## Task instructions
In how many lines of the listing below does "caPath" appear? Reply with the number only.
[Opening Exercise data section]
(* ===== verification/TlsConfig.v ===== *)
(** * TLS settings of the cloud connection (tlsconfig/tlsconfig.go)

    [FromEnv] as a function of the environment and of the three operations of
    the standard library it uses: reading a file, parsing certificates, loading
    a key pair.  [tls_matrix] is the behaviour matrix of the package comment,
    errors included. *)

From S2P Require Import Prelude.

Section TlsConfig.
Context {CertPool Certificate : Type}.
Context (ReadFile : string -> res (list Z)).
(** [AppendCertsFromPEM] on an empty pool: the pool when it found a certificate. *)
Context (CertsFromPEM : list Z -> option CertPool).
Context (LoadX509KeyPair : string -> string -> res Certificate).

Definition VersionTLS12 : Z := 771.

Record tls_Config := { RootCAs : option CertPool; Certificates : list Certificate; MinVersion : Z }.

Definition loadCACert (path : string) : res CertPool :=
  match ReadFile path with
  | inl err => inl err
  | inr pem =>
    match CertsFromPEM pem with
    | None => inl (Errorf "no valid certificates found in %q" [path])
    | Some pool => inr pool
    end
  end.

(** [None] is the nil configuration. *)
Definition tls_FromEnv (getenv : string -> string) : res (option tls_Config) :=
  let certPath := getenv "CLOUD_TLS_CERT" in
  let keyPath := getenv "CLOUD_TLS_KEY" in
  let caPath := getenv "CLOUD_TLS_CA" in
  if String.eqb certPath "" && String.eqb keyPath "" && String.eqb caPath "" then inr None
  else
    let cfg := {| RootCAs := None; Certificates := []; MinVersion := 0 |} in
    let with_ca :=
      if negb (String.eqb caPath "") then
        match loadCACert caPath with
        | inl err => inl (Wrapf "tlsconfig: load CA %q: %w" [caPath] err)
        | inr pool => inr {| RootCAs := Some pool; Certificates := Certificates cfg; MinVersion := MinVersion cfg |}
        end
      else inr cfg in
    match with_ca with
    | inl err => inl err
    | inr cfg =>
      let with_cert :=
        if negb (String.eqb certPath "") || negb (String.eqb keyPath "") then
          if String.eqb certPath "" || String.eqb keyPath "" then
            inl (errors_New "tlsconfig: CLOUD_TLS_CERT and CLOUD_TLS_KEY must both be set for mutual TLS")
          else
            match LoadX509KeyPair certPath keyPath with
            | inl err => inl (Wrapf "tlsconfig: load key pair: %w" [] err)
            | inr cert => inr {| RootCAs := RootCAs cfg; Certificates := [cert]; MinVersion := MinVersion cfg |}
            end
        else inr cfg in
      match with_cert with
      | inl err => inl err
      | inr cfg => inr (Some {| RootCAs := RootCAs cfg; Certificates := Certificates cfg; MinVersion := VersionTLS12 |})
      end
    end.

Definition is_set (getenv : string -> string) (v : string) : Prop := getenv v <> ""%string.

(** What the matrix promises for a configuration that is returned. *)
Definition matches (getenv : string -> string) (c : tls_Config) : Prop :=
  MinVersion c = VersionTLS12 /\
  (is_set getenv "CLOUD_TLS_CA" -> exists pem pool, ReadFile (getenv "CLOUD_TLS_CA"%string) = inr pem /\
     CertsFromPEM pem = Some pool /\ RootCAs c = Some pool) /\
  (~ is_set getenv "CLOUD_TLS_CA" -> RootCAs c = None) /\
  (is_set getenv "CLOUD_TLS_CERT" <-> is_set getenv "CLOUD_TLS_KEY") /\
  (is_set getenv "CLOUD_TLS_CERT" -> exists cert,
     LoadX509KeyPair (getenv "CLOUD_TLS_CERT"%string) (getenv "CLOUD_TLS_KEY"%string) = inr cert /\ Certificates c = [cert]) /\
  (~ is_set getenv "CLOUD_TLS_CERT" -> Certificates c = []).

(** TLS settings never degrade silently: with none of the three variables set the default configuration is
    used; otherwise the result is an error or a configuration of at least TLS 1.2 whose trusted roots are
    exactly the certificates of the CA file when one is named (never the system store in its
    place), and whose client certificate is exactly the named key pair; a certificate without its key, or a key
    without its certificate, is always an error. *)
Theorem tls_matrix getenv :
  match tls_FromEnv getenv with
  | inr None => ~ is_set getenv "CLOUD_TLS_CERT" /\ ~ is_set getenv "CLOUD_TLS_KEY" /\ ~ is_set getenv "CLOUD_TLS_CA"
  | inr (Some c) => matches getenv c
  | inl _ => is_set getenv "CLOUD_TLS_CERT" \/ is_set getenv "CLOUD_TLS_KEY" \/ is_set getenv "CLOUD_TLS_CA"
  end.
Proof.
  unfold tls_FromEnv, matches, is_set, loadCACert. cbv zeta.
  destruct (String.eqb_spec (getenv "CLOUD_TLS_CERT") ""), (String.eqb_spec (getenv "CLOUD_TLS_KEY") ""),
    (String.eqb_spec (getenv "CLOUD_TLS_CA") ""); cbn [andb orb negb]; try tauto;
    destruct (ReadFile (getenv "CLOUD_TLS_CA")) as [|pem] eqn:E1; try tauto;
    try (destruct (CertsFromPEM pem) as [pool|] eqn:E2; try tauto);
    try (destruct (LoadX509KeyPair _ _) as [|cert] eqn:E3; try tauto); cbn; repeat split; try tauto; try done; eauto.
Qed.

End TlsConfig.

(** A key without a certificate is refused even with a valid CA. *)
Example key_without_certificate :
  tls_FromEnv (CertPool := ()) (Certificate := ()) (fun _ => inr []) (fun _ => Some tt) (fun _ _ => inr tt)
    (fun v => if String.eqb v "CLOUD_TLS_CERT" then "" else "x.pem")%string
  = inl (errors_New "tlsconfig: CLOUD_TLS_CERT and CLOUD_TLS_KEY must both be set for mutual TLS").
Proof. reflexivity. Qed.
[Closing Exercise data section]
## Exercise output
5